Osanai Makoto, Lee Gang-Hong
Department of Pathology, Kochi University School of Medicine, Nankoku, Kochi 783-8505, Japan.
Oncol Rep. 2016 Nov;36(5):2755-2762. doi: 10.3892/or.2016.5072. Epub 2016 Sep 5.
Vitamin D plays a critical role in tissue homeostasis by regulating the expression of genes affecting cell proliferation, differentiation, and apoptosis. The vitamin D 24-hydroxylase CYP24A1 functions in vitamin D target tissues to degrade the hormonal form of vitamin D. Existing knowledge regarding dysregulated CYP24A1 expression supports its candidacy as a putative oncogene. Here, we found that the suppression of constitutive CYP24A1 expression conferred target cells with increased susceptibility to apoptosis and consequently inhibited anchorage-independent growth in breast carcinoma cells.
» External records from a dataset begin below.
(** * Provider cache, fee policy and transaction engine of the EVM SDK

    A shallow embedding of [packages/sdk/src/evm/constants/urls.ts]
    (provider resolution and the [RPC_PROVIDER_MAP] cache) and of the
    [Transaction] / [Transactions] classes (fee policy, gasless relay,
    error diagnosis, sequential batches).

    JavaScript objects that are compared by reference carry an allocation
    number; arrays live in a heap of locations; every asynchronous call to
    a collaborator is an oracle on an abstract world state and is recorded
    in a trace. *)

From Stdlib Require Import ZArith Lia Ascii.
From stdpp Require Import gmap strings list fin_maps pretty.

Local Open Scope Z_scope.

(** ** Provider resolution: [urls.ts] *)

Module Provider.

(** Characters are compared without regard to case by the [/i] flag;
    only ASCII letters occur in the pattern. *)
Definition lower (c : ascii) : ascii :=
  let n := Ascii.nat_of_ascii c in
  if ((65 <=? n)%nat && (n <=? 90)%nat)%bool
  then Ascii.ascii_of_nat (n + 32) else c.

Definition eq_ci (a b : ascii) : bool :=
  bool_decide (lower a = lower b).

(** [strip_ci p s] consumes the literal [p] at the start of [s],
    ignoring case, and gives the rest of [s]. *)
Fixpoint strip_ci (p s : string) : option string :=
  match p, s with
  | EmptyString, _ => Some s
  | String a p', String b s' => if eq_ci a b then strip_ci p' s' else None
  | String _ _, EmptyString => None
  end.

(** The tail [s?:] of the pattern: greedy optional [s], then a colon. *)
Definition opt_s_colon (s : string) : bool :=
  match strip_ci "s" s with
  | Some r =>
      match strip_ci ":" r with
      | Some _ => true
      | None => bool_decide (is_Some (strip_ci ":" s))
      end
  | None => bool_decide (is_Some (strip_ci ":" s))
  end.

Definition lower_string (s : string) : string :=
  String.string_of_list_ascii (lower <$> String.list_ascii_of_string s).

Definition take_string (n : nat) (s : string) : string :=
  String.string_of_list_ascii (take n (String.list_ascii_of_string s)).

(** [rpcUrl.match(/^(ws|http)s?:/i)] followed by
    [match[1].toLowerCase()]: the first capture group, lower-cased. *)
Definition match_scheme (url : string) : option string :=
  match strip_ci "ws" url with
  | Some r =>
      if opt_s_colon r then Some (lower_string (take_string 2 url))
      else None
  | None =>
      match strip_ci "http" url with
      | Some r =>
          if opt_s_colon r then Some (lower_string (take_string 4 url))
          else None
      | None => None
      end
  end.

Definition isRpcUrl (url : string) : bool :=
  match match_scheme url with
  | Some m =>
      bool_decide (m = "http") || bool_decide (m = "https")
      || bool_decide (m = "ws") || bool_decide (m = "wss")
  | None => false
  end.

(** The provider classes that the module instantiates. *)
Inductive ProviderClass :=
| StaticJsonRpcBatchProvider (rpcUrl : string) (chainId : Z)
| JsonRpcBatchProvider (rpcUrl : string)
| WebSocketProvider (rpcUrl : string) (chainId : option Z)
| DefaultProvider (rpcUrl : string).

(** A provider object: the number of its allocation is its identity. *)
Record Handle := mkHandle { ref : nat; made : ProviderClass }.

Definition same_object (a b : Handle) : Prop := ref a = ref b.

(** Module state: the cache and the number of objects allocated. *)
Record State := mkState {
  RPC_PROVIDER_MAP : gmap string Handle;
  allocated : nat
}.

Definition initial : State := mkState ∅ 0.

Inductive Thrown := ConstructionError (c : ProviderClass).

Section WithConstructors.

(** Whether the constructor of a provider class throws on its
    arguments (an unsupported network, no socket implementation). *)
Variable throws : ProviderClass -> bool.

Definition new (c : ProviderClass) (s : State) : State * (Thrown + Handle) :=
  if throws c then (s, inl (ConstructionError c))
  else (mkState (RPC_PROVIDER_MAP s) (S (allocated s)),
        inr (mkHandle (allocated s) c)).

(** [chainId || -1]: an absent or zero chain id gives [-1]. *)
Definition chainId_or (chainId : option Z) : Z :=
  match chainId with
  | Some c => if bool_decide (c = 0) then -1 else c
  | None => -1
  end.

(** The chain id is printed in decimal digits, as the template literal
    prints a whole number of the safe integer range. *)
Definition seralizedOpts (rpcUrl : string) (chainId : option Z) : string :=
  rpcUrl +:+ "-" +:+ pretty (chainId_or chainId).

(** [chainId ? new Static...(rpcUrl, chainId) : new JsonRpcBatch...(rpcUrl)] *)
Definition batch_class (rpcUrl : string) (chainId : option Z) : ProviderClass :=
  match chainId with
  | Some c =>
      if bool_decide (c = 0) then JsonRpcBatchProvider rpcUrl
      else StaticJsonRpcBatchProvider rpcUrl c
  | None => JsonRpcBatchProvider rpcUrl
  end.

Definition getDefaultProvider (rpcUrl : string) (s : State)
  : State * (Thrown + Handle) :=
  new (DefaultProvider rpcUrl) s.

Definition getProviderFromRpcUrl (rpcUrl : string) (chainId : option Z)
    (s : State) : State * (Thrown + Handle) :=
  match match_scheme rpcUrl with
  | Some m =>
      if bool_decide (m = "http") || bool_decide (m = "https") then
        let key := seralizedOpts rpcUrl chainId in
        match RPC_PROVIDER_MAP s !! key with
        | Some existingProvider => (s, inr existingProvider)
        | None =>
            match new (batch_class rpcUrl chainId) s with
            | (s1, inr newProvider) =>
                (mkState (<[key := newProvider]> (RPC_PROVIDER_MAP s1))
                         (allocated s1),
                 inr newProvider)
            | (s1, inl _) => getDefaultProvider rpcUrl s1
            end
        end
      else if bool_decide (m = "ws") || bool_decide (m = "wss") then
        match new (WebSocketProvider rpcUrl chainId) s with
        | (s1, inr p) => (s1, inr p)
        | (s1, inl _) => getDefaultProvider rpcUrl s1
        end
      else getDefaultProvider rpcUrl s
  | None => getDefaultProvider rpcUrl s
  end.

(** Any number of further calls, on any arguments. *)
Fixpoint calls (l : list (string * option Z)) (s : State) : State :=
  match l with
  | [] => s
  | (u, c) :: l' => calls l' (fst (getProviderFromRpcUrl u c s))
  end.

End WithConstructors.

End Provider.

(** ** The transaction builder and its execution engine *)

Module Tx.

Definition bytes := list Byte.byte.
Definition loc := positive.
Definition objref := nat.

(** Big-endian value of a hex string, as [BigNumber.from("0x..")]. *)
Definition be_value (b : bytes) : Z :=
  foldl (fun acc x => acc * 256 + Z.of_N (Byte.to_N x)) 0 b.

(** Method arguments.  An array is a reference into the heap. *)
Inductive jsval :=
| VUndefined
| VNumber (z : Z)
| VString (s : string)
| VHex (b : bytes)
| VArray (l : loc).

(** Values of the fields of a [CallOverrides] object: a JavaScript
    number, a [BigNumber] object or a hex string (address, quantity). *)
Inductive oval :=
| OUndefined
| ONumber (z : Z)
| OBigNumber (z : Z)
| OHex (b : bytes).

(** JavaScript truthiness. *)
Definition truthy (v : oval) : bool :=
  match v with
  | OUndefined => false
  | ONumber z => negb (bool_decide (z = 0))
  | OBigNumber _ => true
  | OHex _ => true
  end.

(** [obj.key]: a missing key reads as [undefined]. *)
Definition field (o : gmap string oval) (k : string) : oval :=
  default OUndefined (o !! k).

(** [a || b] *)
Definition or_else (a b : oval) : oval := if truthy a then a else b.

Record GaslessOptions := {
  openzeppelin : option string;
  biconomy : option string
}.

Record Contract := { address : bytes; functions : list string }.

Definition has_function (c : Contract) (m : string) : bool :=
  bool_decide (m ∈ functions c).

Record Receipt := { transactionHash : bytes; blockNumber : Z }.

Inductive TResult :=
| RawReceipt (receipt : Receipt)
| Parsed (v : jsval).

Inductive WaitImpl :=
| WaitOwn
| WaitForTransaction (provider : objref) (txHash : bytes).

Record ContractTransaction := { hash : bytes; wait : WaitImpl }.

Record GaslessTransaction := {
  gt_from : oval;
  gt_to : bytes;
  gt_data : bytes;
  gt_chainId : Z;
  gt_gasLimit : Z;
  functionName : string;
  functionArgs : loc;
  callOverrides : gmap string oval
}.

Record TransactionError := {
  reason : string;
  te_from : oval;
  te_to : bytes;
  te_method : string;
  te_data : bytes;
  te_network : Z;
  te_rpcUrl : option string;
  te_value : Z;
  te_hash : option bytes;
  contractName : option string;
  sources : option (list string)
}.

(** What the provider, the signer or the relay reject with. *)
Record RawError := {
  raw_message : string;
  raw_transactionHash : option bytes;
  raw_transaction_hash : option bytes;
  raw_receipt_transactionHash : option bytes
}.

(** The values that a [throw] can carry in this module. *)
Inductive thrown :=
| JsError (message : string)
| Raw (e : RawError)
| Diagnosed (e : TransactionError)
| PromiseOfDiagnosis (cause : thrown).

(** A [TransactionError] instance, as opposed to anything else. *)
Definition is_TransactionError (t : thrown) : bool :=
  match t with Diagnosed _ => true | _ => false end.

Record FeeData := {
  fd_maxFeePerGas : option Z;
  fd_maxPriorityFeePerGas : option Z
}.

Record Block := { baseFeePerGas : option Z }.

Record Metadata := { md_name : string; md_sources : bool }.

(** The builder's own fields. *)
Record Transaction := {
  contract : Contract;
  method : string;
  args : loc;
  overrides : gmap string oval;
  provider : objref;
  signer : objref;
  storage : objref;
  gaslessOptions : option GaslessOptions;
  parse : option (Receipt -> thrown + TResult)
}.

Inductive Event :=
| EGetAddress (s : objref)
| EGetNetwork (p : objref)
| EGetFeeData (p : objref)
| EGetBlock (p : objref)
| EGetGasPrice (p : objref)
| EGetBalance (p : objref) (who : oval)
| EGasStation (chainId : Z)
| ECallStatic (c : Contract) (m : string) (a : list jsval) (value : option oval)
| EEstimateGas (c : Contract) (m : string) (a : list jsval)
    (o : option (gmap string oval))
| ESend (c : Contract) (m : string) (a : list jsval) (o : gmap string oval)
| EWait (tx : ContractTransaction)
| ERelay (tx : GaslessTransaction) (h : gmap loc (list jsval))
| EGetTransaction (p : objref) (txHash : bytes)
| EFetchMetadata (a : bytes)
| EFetchSources (m : Metadata).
In addition, suppression of vitamin D metabolism following knockdown of CYP24A1 significantly reduced tumor growth in vivo. These data provide substantial evidence for a pro-survival and stimulatory oncogenic effect of CYP24A1 in breast carcinoma cells.
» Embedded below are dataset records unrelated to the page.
(** * post-assist: the OAuth token manager and the storage manager

    A shallow embedding of [oauth-token-manager.js] (class
    [OAuthTokenManager]) and of the [StorageManager] class of
    [modules/storage-credentials-manager.js], with the part of the
    JavaScript platform the two classes rely on: values and their
    truthiness, property reads, [JSON.stringify] / [JSON.parse],
    [localStorage], [Date] and [fetch].  The classes built on
    [StorageManager] in the same module ([CredentialsManager],
    [PostsManager]) and the configuration half of [AIAPIManager]
    ([ai-api-manager.js]) follow the same conventions.

    Modelling conventions.
    - Numbers are integers ([Z]); arithmetic that JavaScript would carry
      out in doubles is exact here, which agrees with the platform while
      all magnitudes stay below 2^53.  [NaN] is kept apart ([num]).
    - Strings are sequences of code units below 256.
    - [JSON.parse] accepts the whole grammar of JSON.  Where a text
      denotes what the two conventions above do not hold (a number that
      is no safe integer, a code unit from 256 up), the value read holds
      in its place what [JSON_beyond] of the environment gives for it.
    - An object is the list of its own properties in insertion order (the
      platform lists keys that are array indices first; no such key is
      used by the two classes).
    - A callback is a notification: it returns, and leaves the manager and
      the store alone.
    - Asynchronous methods are run to completion, one at a time: a method
      is a state transformer on the [world] that returns a value or throws.
      The one fire-and-forget call of the source (the background refresh of
      [checkTokenExpiry]) is queued in the world and run separately.
    - What the source leaves to the platform or the network is a field of
      the environment [Env]; theorems hold for every environment. *)

From Stdlib Require Import ZArith Ascii String List Bool Lia.
From stdpp Require Import gmap strings list pretty.

Set Warnings "-register-all".
Local Open Scope string_scope.
Local Open Scope list_scope.

(* ===================================================================== *)
(** ** JavaScript values *)
(* ===================================================================== *)

Module JS.

(** The values a credential field, a stored record or a token response
    can hold.  An object is its own enumerable properties in insertion
    order. *)
Inductive value : Type :=
| VUndefined
| VNull
| VBool (b : bool)
| VNum (n : Z)
| VStr (s : string)
| VObj (props : list (string * value))
| VArr (elems : list value).

(** A number that may be [NaN] (the result of a conversion or of [Date]). *)
Inductive num : Type :=
| NaN
| Num (z : Z).

(** What a [throw] carries. [Error msg] is [new Error(msg)]. *)
Inductive exn : Type :=
| Error (message : string)
| TypeError (message : string)
| RangeError (message : string)
| SyntaxError (message : string)
| QuotaExceededError.

Inductive result (A : Type) : Type :=
| Ok (a : A)
| Throw (e : exn).
Arguments Ok {A} a.
Arguments Throw {A} e.

(** ToBoolean: [!!v]. *)
Definition truthy (v : value) : bool :=
  match v with
  | VUndefined | VNull => false
  | VBool b => b
  | VNum n => negb (n =? 0)%Z
  | VStr s => negb (String.eqb s "")
  | VObj _ | VArr _ => true
  end.

(** [a || b]. *)
Definition or_else (a b : value) : value := if truthy a then a else b.
Lemma my_calloc_no_mapped p os nelem sz r st st' :
  no_mapped_linked st -> os_ok p st os ->
  my_calloc p os nelem sz st = Done (r, st') -> no_mapped_linked st'.
Proof.
  unfold my_calloc. intros HJ Hos H.
  destruct (negb (sz =? 0) && _); [minv_all; auto|].
  minv_all.
  match goal with H : my_malloc _ _ _ _ = _ |- _ =>
    eapply my_malloc_no_mapped in H; eauto end.
  destruct (negb _); minv_all; assumption.
Qed.

Lemma addresses_ok_null k st : addresses_ok k st -> mem st !! 0 = None.
Proof.
  intros (Hd & _). apply not_elem_of_dom. intros H0.
  apply Hd in H0. lia.
Qed.

Lemma reachable_positive p st : reachable p st -> addresses_ok 1 st.
Proof.
  apply reachable_addresses_ok; [lia|exists 16; reflexivity|apply Z.mod_1_r].
Qed.

Lemma reachable_no_mapped p st : reachable p st -> no_mapped_linked st.
Proof.
  intros H. induction H as [|st os sz [r e] st' Hr IH Hos Hm
                               |st os n sz [r e] st' Hr IH Hos Hc
                               |st ok ptr evs st' Hr IH Hf].
  - unfold no_mapped_linked. simpl. apply arena_from_null.
  - eapply my_malloc_no_mapped; eauto.
  - eapply my_calloc_no_mapped; eauto.
  - eapply my_free_no_mapped; eauto.
    eapply addresses_ok_null, reachable_positive; eauto.
Qed.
维生素D通过调节影响细胞增殖、分化和凋亡的基因表达,在组织稳态中发挥关键作用。维生素D 24-羟化酶CYP24A1在维生素D靶组织中发挥作用,降解维生素D的激素形式。关于CYP24A1表达失调的现有知识支持其作为推定癌基因的候选资格。在此,我们发现,组成型CYP24A1表达的抑制使靶细胞对凋亡的敏感性增加,从而抑制乳腺癌细胞的非锚定依赖性生长。此外,CYP24A1敲低后维生素D代谢的抑制显著降低了体内肿瘤生长。这些数据为CYP24A1在乳腺癌细胞中的促生存和刺激致癌作用提供了大量证据。